At this time, no court has entered a generally applicable order preventing enforcement of the 2024 Reproductive Privacy Rule (other than against Dr. Purl and the Purl Clinic). By its terms, the rule remains in effect and enforceable by the HHS Office of Civil Rights. The HHS Fact Sheet about the obligations of HIPAA covered entities under the rule remains posted on the HHS website; however, clicking on the link for HIPAA and Reproductive Health returns “Page Not Found.”
Quarles earlier alerts on this topic are linked below:
- Happy Halloween: RIP to the HIPAA Privacy Rule?
- Compliance Eve Ends with HIPAA Reproductive Health Privacy Rule Order out of Texas: But is it a Gift or Lump of Coal for Regulated Entities?
If you have a question regarding the HIPAA Privacy Rule to Support Reproductive Health Care Privacy Final Rule or this area in general, please contact your Quarles attorney or:
- Dan Guggenheim: (619) 822-1474 / dan.guggenheim@quarles.com
- Simone Colgan Dunlap: (602) 229-5510 / simone.colgandunlap@quarles.com
Please visit our Federal Policy Watch: Monitoring White House Developments page for more insight about navigating changes at the federal level.
END NOTES
1 Please see our earlier client alert about the 2024 Reproductive Privacy Rule and the State of Texas’s challenge, here.
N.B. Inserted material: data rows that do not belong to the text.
(* ===== verification/Batching.v ===== *)
(** * Batched RPC requests

    op-node/l1/batching.go and request_sema.go: [fetchBatched] splits requests into
    batches, runs them on worker go-routines and retries the elements that failed.  It is
    a step relation over the main go-routine, the workers and the two channels; the steps
    interleave freely. *)

From S2P Require Import Prelude.

(** ** The elements

    A request is identified by its index in the caller's slice.  Its [Result] pointer is
    shared by all copies of the element, its [Error] field is not: [el_orig] tells an
    element of the caller's array, whose [Error] the caller reads, from a copy. *)
Record elem := mkElem { el_id : nat; el_orig : bool }.
Definition copy_elem (e : elem) : elem := mkElem (el_id e) false.

Record batchResult := mkBatchResult {
  br_failed : list elem;
  br_err : option error;
  br_success : Z;
}.

Inductive worker :=
  | Idle                      (* waits for a batch *)
  | Busy (batch : list elem)  (* inside getBatch *)
  | Sending (r : batchResult). (* completed <- r *)

(** Where the main go-routine is: in the loop of [parallelRequests] at [i], at the head of
    its own loop, in the select, or returned. *)
Inductive main_state :=
  | Pushing (i : Z)
  | Checking
  | Selecting
  | Returned (r : option error).

Record fetch_state := mkFetch {
  fs_requests : list elem;
  fs_batchRequests : list (list elem);
  fs_workers : list worker;
  fs_completed : list batchResult;
  fs_count : Z;
  fs_awaited : Z;
  fs_main : main_state;
  fs_errors : gmap nat error; (* the caller's [Error] fields that are not nil *)
  fs_results : gset nat;      (* the requests whose [Result] is filled *)
}.

(** What [getBatch] does to a batch: it fails as a whole, or answers each element with a
    result or an error. *)
Inductive answer :=
  | BatchError (e : error)
  | Answers (l : list (option error)).

Section Fetch.
Context (maxRetry maxPerBatch maxParallel0 : Z) (n : nat).

Definition expectedBatches : Z := Z.quot (Z.of_nat n + maxPerBatch - 1) maxPerBatch.
Definition maxParallel : Z := if expectedBatches <? maxParallel0 then expectedBatches else maxParallel0.
Definition maxCount : Z := expectedBatches * maxRetry.

(** The state when the main go-routine starts its first [parallelRequests]. *)
Definition fetch_start : fetch_state := {|
  fs_requests := (fun i => mkElem i true) <$> seq 0 n;
  fs_batchRequests := [];
  fs_workers := replicate (Z.to_nat maxParallel) Idle;
  fs_completed := [];
  fs_count := 0;
  fs_awaited := Z.of_nat n;
  fs_main := Pushing 0;
  fs_errors := ∅;
  fs_results := ∅;
|}.

(** [batchRequest], given what [getBatch] did. *)
Fixpoint batch_failed (batch : list elem) (l : list (option error)) : list elem :=
  match batch, l with
  | e :: batch, Some _ :: l => copy_elem e :: batch_failed batch l
  | _ :: batch, _ :: l => batch_failed batch l
  | _, _ => []
  end.
Fixpoint batch_errors (batch : list elem) (l : list (option error)) (m : gmap nat error) : gmap nat error :=
  match batch, l with
  | e :: batch, Some err :: l =>
      batch_errors batch l (if el_orig e then <[el_id e := err]> m else m)
  | _ :: batch, _ :: l => batch_errors batch l m
  | _, _ => m
  end.
Fixpoint batch_results (batch : list elem) (l : list (option error)) (s : gset nat) : gset nat :=
  match batch, l with
  | e :: batch, None :: l => batch_results batch l ({[el_id e]} ∪ s)
  | _ :: batch, _ :: l => batch_results batch l s
  | _, _ => s
  end.
Definition batchRequest (batch : list elem) (a : answer) : batchResult :=
  match a with
  | BatchError e => mkBatchResult [] (Some (wrapw "failed batch-retrieval: " e)) (zlen batch)
  | Answers l =>
      let failed := batch_failed batch l in
      mkBatchResult failed None (zlen batch - zlen failed)
  end.

(** [append(requests, failed...)]: the capacity of the slice is its length, so a first
    append copies the elements that are left to a new array. *)
Definition append_failed (requests failed : list elem) : list elem :=
  match failed with
  | [] => requests
  | _ => (copy_elem <$> requests) ++ failed
  end.

Definition with_main (m : main_state) (s : fetch_state) : fetch_state :=
  mkFetch (fs_requests s) (fs_batchRequests s) (fs_workers s) (fs_completed s) (fs_count s)
    (fs_awaited s) m (fs_errors s) (fs_results s).

Inductive fetch_event :=
  | MainPush | MainCheck | MainTick | MainResult | MainCancel (e : error)
  | WorkerTake (w : nat) | WorkerAnswer (w : nat) (a : answer) | WorkerSend (w : nat).

(** One step of one go-routine, when it is not blocked. *)
Definition fetch_step (ev : fetch_event) (s : fetch_state) : option fetch_state :=
  match ev, fs_main s with
  | MainPush, Pushing i =>
      if (i <? maxParallel) && (0 <? zlen (fs_requests s)) then
        if zlen (fs_batchRequests s) <? maxParallel then
          let nextBatch := if maxPerBatch <? zlen (fs_requests s)
                           then take (Z.to_nat maxPerBatch) (fs_requests s) else fs_requests s in
          Some (mkFetch (drop (length nextBatch) (fs_requests s)) (fs_batchRequests s ++ [nextBatch])
                  (fs_workers s) (fs_completed s) (fs_count s) (fs_awaited s) (Pushing (i + 1))
                  (fs_errors s) (fs_results s))
        else None
      else
        Some (mkFetch (fs_requests s) (fs_batchRequests s) (fs_workers s) (fs_completed s)
                (fs_count s + i) (fs_awaited s) Checking (fs_errors s) (fs_results s))
  | MainCheck, Checking =>
      Some (with_main (if fs_awaited s <=? 0 then Returned None
                       else if maxCount <? fs_count s then Returned (Some ETooManyRetries)
                       else Selecting) s)
  | MainTick, Selecting => Some (with_main (Pushing 0) s)
  | MainResult, Selecting =>
      match fs_completed s with
      | [] => None
      | r :: rest =>
          let s := mkFetch (fs_requests s) (fs_batchRequests s) (fs_workers s) rest (fs_count s)
                     (fs_awaited s) (fs_main s) (fs_errors s) (fs_results s) in
          match br_err r with
          | Some e => Some (with_main (Returned (Some (wrapw "batch request failed: " e))) s)
          | None =>
              Some (mkFetch (append_failed (fs_requests s) (br_failed r)) (fs_batchRequests s)
                      (fs_workers s) (fs_completed s) (fs_count s) (fs_awaited s - br_success r)
                      Checking (fs_errors s) (fs_results s))
          end
      end
  | MainCancel e, Selecting => Some (with_main (Returned (Some e)) s)
  | WorkerTake w, _ =>
      match fs_workers s !! w, fs_batchRequests s with
      | Some Idle, batch :: rest =>
          Some (mkFetch (fs_requests s) rest (<[w := Busy batch]> (fs_workers s)) (fs_completed s)
                  (fs_count s) (fs_awaited s) (fs_main s) (fs_errors s) (fs_results s))
      | _, _ => None
      end
  | WorkerAnswer w a, _ =>
      match fs_workers s !! w with
      | Some (Busy batch) =>
          match a with
          | BatchError _ =>
              Some (mkFetch (fs_requests s) (fs_batchRequests s)
                      (<[w := Sending (batchRequest batch a)]> (fs_workers s)) (fs_completed s)
                      (fs_count s) (fs_awaited s) (fs_main s) (fs_errors s) (fs_results s))
          | Answers l =>
              if (length l =? length batch)%nat then
                Some (mkFetch (fs_requests s) (fs_batchRequests s)
                        (<[w := Sending (batchRequest batch a)]> (fs_workers s)) (fs_completed s)
                        (fs_count s) (fs_awaited s) (fs_main s)
                        (batch_errors batch l (fs_errors s)) (batch_results batch l (fs_results s)))
              else None
          end
      | _ => None
      end
  | WorkerSend w, _ =>
      match fs_workers s !! w with
      | Some (Sending r) =>
          if zlen (fs_completed s) <? maxParallel then
            Some (mkFetch (fs_requests s) (fs_batchRequests s) (<[w := Idle]> (fs_workers s))
                    (fs_completed s ++ [r]) (fs_count s) (fs_awaited s) (fs_main s)
                    (fs_errors s) (fs_results s))
          else None
      | _ => None
      end
  | _, _ => None
  end.

Inductive fetch_reachable : fetch_state -> Prop :=
  | fetch_reach_start : fetch_reachable fetch_start
  | fetch_reach_step s ev s' : fetch_reachable s -> fetch_step ev s = Some s' -> fetch_reachable s'.

Fixpoint fetch_run (evs : list fetch_event) (s : fetch_state) : option fetch_state :=
  match evs with
  | [] => Some s
  | ev :: evs => match fetch_step ev s with Some s => fetch_run evs s | None => None end
  end.
Lemma fetch_run_reachable evs s s' :
  fetch_reachable s -> fetch_run evs s = Some s' -> fetch_reachable s'.
Proof.
  revert s. induction evs as [|ev evs IH]; intros s Hr; cbn; [by intros [= <-]|].
  destruct (fetch_step ev s) as [s1|] eqn:E; [|done]. apply IH. by eapply fetch_reach_step.
Qed.
End Fetch.

(** ** Where the requests are *)
Definition ids (l : list elem) : list nat := el_id <$> l.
2 In asking for remedies, the Texas AG challenges all of the 2000 HIPAA Privacy Rule (65 Fed. Reg. 82462), although elsewhere in the complaint the AG indicates an intent to more narrowly challenge only the portion of the rule that addresses disclosures to state investigators. The Texas AG’s Demand for Relief (page 16 of the Complaint) asks the court to vacate and set aside the entirety of the 2000 Privacy Rule; however, in the second paragraph of the Complaint, the Texas AG explains that the lawsuit challenges the portion of the 2000 Privacy Rule that addresses disclosures of health information to state investigators (45 C.F.R. § 164.512(f)(1)(ii)(C)). We expect this ambiguity to be resolved by amended pleadings, if the case continues.